DIGITAL LIBRARY
TOWARDS A RESULT-DRIVEN INTELLIGENT TUTORING SYSTEM
Accademia Navale di Livorno (ITALY)
About this paper:
Appears in: ICERI2010 Proceedings
Publication year: 2010
Pages: 3819-3828
ISBN: 978-84-614-2439-9
ISSN: 2340-1095
Conference name: 3rd International Conference of Education, Research and Innovation
Dates: 15-17 November, 2010
Location: Madrid, Spain
Abstract:
In two recent papers we exploited the distinction between solutions and results to obtain computer-based problem-solving environments where the student is gently guided to find his own solution instead of being forced to reproduce a teacher's solution. In particular, we designed two such environments for teaching problem-solving with spreadsheets and for database querying. In a later paper we analyzed the methodology in detail, showing how to generalize it to obtain problem-solving teaching environments for other topics such as physics, computer programming and interactive geometry. Concerning physics and computer programming this is now work in progress.
In this paper we report on a new development with the problem-solving environment for database querying. Allowing a deep automatic analysis of the teacher's solution, this environment can be turned into a type of computer-based tutor, able to suggest hints and to assess student's solving efforts.
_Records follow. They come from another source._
Lemma loop_events es :
  fresh_events cur es →
  let '(out, last) := chunk_items n (λ e, set_event e.1 e.2) es cur in chunked n cur [] [] es out last.
Proof using Hn Hc.
  intros Hf.
  assert (∀ b es, fresh_events b es → fresh_events empty_batch es) as Fe.
  { intros b' es' H. by apply NoDup_app in H as (_ & _ & ?). }
  assert (∀ e b es, fresh_events b (e :: es) → eb_events (set_event e.1 e.2 b) = eb_events b ++ [e]) as Pe.
  { intros e b es' H. unfold set_event. cbn [eb_events].
    rewrite od_set_new by by eapply fresh_events_head. by destruct e. }
  assert (∀ e b es, fresh_events b (e :: es) → item_count (set_event e.1 e.2 b) = item_count b + 1) as Ce.
  { intros e b es' H. unfold item_count. rewrite (Pe _ _ _ H). unfold set_event. cbn.
    rewrite length_app. cbn. lia. }
  pose proof (chunk_items_counts (λ e, set_event e.1 e.2) n Hn fresh_events Fe Ce fresh_events_put
    es cur Hf Hc) as N.
  pose proof (chunk_items_part (λ e, set_event e.1 e.2) n fresh_events Fe fresh_events_put eb_events id
    eq_refl Pe es cur Hf) as E.
  pose proof (chunk_items_other (λ e, set_event e.1 e.2) n eb_latencies eq_refl (λ _ _, eq_refl) es cur) as L.
  pose proof (chunk_items_other (λ e, set_event e.1 e.2) n eb_uniques eq_refl (λ _ _, eq_refl) es cur) as U.
  destruct (chunk_items n (λ e, set_event e.1 e.2) es cur) as [out last]. destruct N as (H1 & H2 & H3 & H4 & H5).
  rewrite map_id in E.
  split; rewrite ?app_nil_r; first [done|cbn; lia|by eapply some_items].
Qed.
End one_loop.

Lemma chunk_batch_spec b n :
  1 ≤ n → NoDup (od_keys (eb_events b)) →
  let cs := chunk_batch b n in
  flat_map eb_latencies cs = eb_latencies b ∧ flat_map eb_uniques cs = eb_uniques b ∧
  flat_map eb_events cs = eb_events b ∧ Forall (λ c, 1 ≤ item_count c ≤ n) cs ∧
  Z.of_nat (length cs) = (item_count b + n - 1) / n.
Proof.
  intros Hn Hd. cbv zeta. unfold chunk_batch.
  pose proof (loop_latencies n Hn empty_batch ltac:(change (item_count empty_batch) with 0; lia) (eb_latencies b)) as K1.
  destruct (chunk_items n add_latency _ _) as [o1 c1].
  pose proof (loop_uniques n Hn c1 (cd_last _ _ _ _ _ _ _ K1) (eb_uniques b)) as K2.
  destruct (chunk_items n add_unique _ _) as [o2 c2].
  pose proof (chunked_app _ _ _ _ _ _ _ _ _ _ _ _ Hn K1 K2) as K12.
  assert (eb_events c2 = []) as Ec2.
  { pose proof (cd_events _ _ _ _ _ _ _ K12) as E. by apply app_eq_nil in E as [_ ?]. }
  pose proof (loop_events n Hn c2 (cd_last _ _ _ _ _ _ _ K2) (eb_events b)) as K3.
  destruct (chunk_items n _ (eb_events b) c2) as [o3 c3].
  specialize (K3 ltac:(unfold fresh_events; by rewrite Ec2)).
  pose proof (chunked_app _ _ _ _ _ _ _ _ _ _ _ _ Hn K12 K3) as [F B C S L U E].
  rewrite ?app_nil_r in *. cbn [app eb_latencies eb_uniques eb_events empty_batch] in *.
  set (out := (o1 ++ o2) ++ o3) in *. rewrite !app_assoc. fold out.
  assert (item_count empty_batch = 0) as E0 by done. rewrite E0 in C.
  assert (item_count b = Z.of_nat (length out) * n + item_count c3) as Eb by (unfold item_count at 1; lia).
  pose proof (item_count_nonneg c3) as Hc3.
  assert (Forall (λ c, 1 ≤ item_count c ≤ n) out) as Fo.
  { eapply Forall_impl; [exact F|]. cbn. lia. }
  destruct (Z.ltb_spec 0 (item_count c3)) as [Hp|Hz].
  - rewrite !flat_map_app. cbn [flat_map]. rewrite !app_nil_r. split_and!; try done.
    + apply Forall_app. split; [done|]. repeat constructor; lia.
    + rewrite length_app. cbn [length]. apply Z.div_unique with (r := item_count c3 - 1); lia.
  - assert (item_count c3 = 0) as Hc0 by lia. rewrite (S Hc0) in *. cbn [app] in *.
    assert (eb_latencies c3 = [] ∧ eb_uniques c3 = [] ∧ eb_events c3 = []) as (Z1 & Z2 & Z3).
    { unfold item_count in Hc0. split_and!; apply nil_length_inv; lia. }
    cbn in L, U, E. rewrite Z1 in L. rewrite Z2 in U. rewrite Z3 in E.
    split_and!; try done. cbn in Eb |- *. rewrite Eb, Hc0. symmetry. apply Z.div_small. lia.
Qed.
Regarding the hints, many of them are automatically obtained by thoroughly parsing the teacher's solutions SQL code. They range from simple aspects such as: "which tables are involved in the query", to more sophisticated ones such as: "is a table used more than once". The teacher can adjust such automatic hints, add his own or even create "structured hints" such as partial solutions given as graphical Query-By-Example layouts.
Concerning the automatic assessment, this is obtained following the result-driven approach by automatically comparing student's results and the expected ones coming from the teacher's solution. An evaluation module automatically assigns a score to the student's solution, by comparing results on a range of significant input data. Hints can be naturally exploited to refine the automatic assessment. Indeed, each hint is given a "cost" so, when the student asks for one, the score is diminished by the corresponding cost. In this way the student gets a fair and impartial evaluation of his overall performance and is able to tailor the problem to his own skill and competency.
We report the results of this work and how it may enhance both lab classes and self study.
Keywords:
Technology, educational software, learning and teaching methodologies.